As part of its response to the incident, the Alphabet Inc. unit plans to announce a sweeping set of data privacy measures that include permanently shutting down all consumer functionality of Google+, the people said. The move effectively puts the final nail in the coffin of a product that was launched in 2011 to challenge Facebook Inc. and is widely seen as one of Google’s biggest failures.
A software glitch in the social site gave outside developers potential access to private Google+ profile data between 2015 and March 2018, when internal investigators discovered and fixed the issue, according to the documents and people briefed on the incident.
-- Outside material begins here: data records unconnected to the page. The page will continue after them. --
(** * Conviva analytics integration for the Bitmovin player

    A shallow embedding of the session lifecycle tracker
    ([ConvivaAnalyticsTracker]), of the server-side ad entry points
    ([ConvivaAnalyticsSsai]), of the helpers ([PlayerStateHelper],
    [PlayerConfigHelper], [AdHelper], [PlayerEventWrapper]) and of the
    event wiring of the public facade ([ConvivaAnalytics]), followed
    by the properties of the session state machine and of the
    helpers.

    Every method is a computation in a small monad that threads the
    receiver's fields, records the calls made to the outside world in
    a history, and either returns or raises.  The vendor SDK is an
    oracle of the host: each call on one of its objects may raise. *)

From Stdlib Require Import Bool List String Ascii Arith PeanoNat NArith ZArith Lia.
From Stdlib Require Import DecimalString.
Import ListNotations.

Set Implicit Arguments.
Open Scope string_scope.

(** ** Constants of the vendor SDK *)

(** [Conviva.Constants.PlayerState], the values the integration reports. *)
Inductive PlayerState := BUFFERING | PLAYING | PAUSED | STOPPED.

(** [Conviva.Constants.Playback], the metric keys. *)
Inductive Playback :=
| BITRATE | PLAYER_STATE | PLAY_HEAD_TIME | SEEK_STARTED | SEEK_ENDED
| AUDIO_LANGUAGE | SUBTITLES_LANGUAGE | CLOSED_CAPTIONS_LANGUAGE
| RESOLUTION | RENDERED_FRAMERATE.

Inductive AdType := CLIENT_SIDE | SERVER_SIDE.
Inductive AdPlayer := CONTENT | SEPARATE.
Inductive ErrorSeverity := FATAL | WARNING.

(** [Conviva.SystemSettings.LogLevel]. *)
Inductive LogLevel := LOG_DEBUG | LOG_INFO | LOG_WARNING | LOG_ERROR.

(** [Conviva.ContentMetadata.StreamType]. *)
Inductive StreamType := UNKNOWN | LIVE | VOD.

(** A metric value: a player state, a number, a string, or an omitted
    argument. *)
Inductive MetricValue :=
| VState (s : PlayerState)
| VNum (z : Z)
| VStr (s : string)
| VUndefined.

Definition PlayerState_eqb (a b : PlayerState) : bool :=
  match a, b with
  | BUFFERING, BUFFERING | PLAYING, PLAYING
  | PAUSED, PAUSED | STOPPED, STOPPED => true
  | _, _ => false
  end.

Definition AdType_eqb (a b : AdType) : bool :=
  match a, b with
  | CLIENT_SIDE, CLIENT_SIDE | SERVER_SIDE, SERVER_SIDE => true
  | _, _ => false
  end.

(** ** The player, as the integration observes it *)

(** [PlayerEvent], restricted to the events whose handlers are
    embedded below. *)
Inductive PlayerEvent :=
| Play | Playing | Paused | Seek | Seeked | TimeShift | TimeShifted
| StallStarted | StallEnded | PlaybackFinished
| SourceLoaded | SourceUnloaded
| AdBreakStarted | AdBreakFinished | AdFinished
| Error | Destroy.

Definition PlayerEvent_eqb (a b : PlayerEvent) : bool :=
  match a, b with
  | Play, Play | Playing, Playing | Paused, Paused | Seek, Seek
  | Seeked, Seeked | TimeShift, TimeShift | TimeShifted, TimeShifted
  | StallStarted, StallStarted | StallEnded, StallEnded
  | PlaybackFinished, PlaybackFinished
  | SourceLoaded, SourceLoaded | SourceUnloaded, SourceUnloaded
  | AdBreakStarted, AdBreakStarted | AdBreakFinished, AdBreakFinished
  | AdFinished, AdFinished
  | Error, Error | Destroy, Destroy => true
  | _, _ => false
  end.

(** [Array.prototype.indexOf(x) !== -1] on an array of event types. *)
Definition includes (l : list PlayerEvent) (e : PlayerEvent) : bool :=
  existsb (PlayerEvent_eqb e) l.

(** [PlayerEventBase]; [code] and [name] are the fields of an
    [ErrorEvent] and [seekTarget] that of a [SeekEvent], unused by the
    other events. *)
Record PlayerEventBase := {
  type : PlayerEvent;
  code : N;
  name : string;
  seekTarget : Z
}.

Definition event (ty : PlayerEvent) : PlayerEventBase :=
  {| type := ty; code := 0%N; name := ""; seekTarget := 0%Z |}.

Record SourceConfig := {
  title : option string;
  dash : option string;
  hls : option string;
  progressive : option string;
  vrContentType : option string
}.

Record AudioTrack := { lang : string; label : string }.

Record SubtitleTrack := {
  sub_lang : string;
  sub_label : string;
  kind : string;
  enabled : bool
}.

(** The part of [PlayerConfig] read by [PlayerConfigHelper]. *)
Record PlayerConfig := {
  playback_autoplay : option bool;
  adaptation_mobile_preload : option bool;
  adaptation_desktop_preload : option bool;
  adaptation_preload : option bool
}.

(** What the attached [PlayerAPI] object answers at one moment.  The
    tracker keeps a reference to the player; the player changes on its
    own, which replaces the answers (see [playerChanged] below). *)
Record PlayerAPI := {
  isPlaying : bool;
  isPaused : bool;
  isStalled : bool;
  isLive : bool;
  getDuration : Z;
  getSource : option SourceConfig;
  getStreamType : string;
  getPlayerType : string;
  version : string;
  getAudio : option AudioTrack;
  subtitles : option (list SubtitleTrack);
  getConfig : PlayerConfig;
  (** [BrowserUtils.isMobile()], a property of the host browser *)
  isMobile : bool
}.

(** ** Content metadata *)

Record Metadata := {
  assetName : option string;
  viewerId : option string;
  streamType : option StreamType;
  applicationName : option string;
  duration : option Z;
  streamUrl : option string;
  encodedFrameRate : option Z;
  custom : list (string * string)
}.

Definition emptyMetadata : Metadata :=
  {| assetName := None; viewerId := None; streamType := None;
     applicationName := None; duration := None; streamUrl := None;
     encodedFrameRate := None; custom := [] |}.

(** JavaScript truthiness of an optional string: [undefined] and the
    empty string are falsy. *)
Definition truthy (s : option string) : bool :=
  match s with
  | Some (String _ _) => true
  | _ => false
  end.

(** [a || b] on optional strings. *)
Definition orElse (a b : option string) : option string :=
  if truthy a then a else b.

(** [a ?? b]-like choice for fields without a falsy defined value. *)
Definition firstSome {A} (a b : option A) : option A :=
  match a with
  | Some _ => a
  | None => b
  end.

(** [{ ...old, ...new }] on string-keyed tags: the keys of [new] win. *)
Fixpoint assign (old new : list (string * string)) : list (string * string) :=
  match new with
  | [] => old
  | (k, v) :: rest =>
      assign ((k, v) :: filter (fun kv => negb (String.eqb (fst kv) k)) old) rest
  end.

(** Modelled from the spec: the class [ContentMetadataBuilder]
    ([ContentMetadataBuilder.ts]) is not among the sources.  It keeps
    the caller's overrides apart from the values derived from the
    player, merges them with the overrides winning, remembers the last
    snapshot so that the asset name is set once and the fields of the
    start-up window stop changing after the first frame, and [reset]
    clears everything.  Its data-quality warnings go to the logger
    only and are left out. *)
Record ContentMetadataBuilder := {
  metadataOverrides : Metadata;
  derived : Metadata;
  playbackStarted : bool;
  contentMetadata : Metadata
}.

Module Builder.

Definition empty : ContentMetadataBuilder :=
  {| metadataOverrides := emptyMetadata; derived := emptyMetadata;
     playbackStarted := false; contentMetadata := emptyMetadata |}.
A memo reviewed by the Journal prepared by Google’s legal and policy staff and shared with senior executives warned that disclosing the incident would likely trigger “immediate regulatory interest” and invite comparisons to Facebook’s leak of user information to data firm Cambridge Analytica.
Chief Executive Sundar Pichai was briefed on the plan not to notify users after an internal committee had reached that decision, the people said.
That this disclosure wasn’t made until today — seven months after this breach was noticed — is unconscionable. But it is outrageous that the reason for not disclosing it in the first place was because they wanted to hide it from the law and that Pichai knew about it.
By the way, because Google tried so hard to make Google Plus work, it’s possible that your Google account — if you have one — is a Google Plus profile. You can disconnect it; Google calls it “downgrading”.
This is a fitting end to a bad product managed by people who were almost explicit in their intention for it to collect boatloads more information for advertisers.
Update: Brian McCullough:
Has anyone made this point yet? Pichai refused to testify to congress because he couldn’t. He would have either had to perjure himself or reveal this bug in real time before the committee.
I thought it was just strategic brilliance to let Facebook take all the heat. No, it was next level cowardice. One wonders if they really though they could whistle past the graveyard on this. In which case, also next level hubris.
Pichai is now scheduled to testify before Congress in November.
Update: Jack Wellborn:
I can’t help but think that by taking 7 months to publically disclose this breach, this incident makes Google seem somewhat hypocritical given their strict Project Zero policy to disclose vulnerabilities 90-days when patches aren’t released.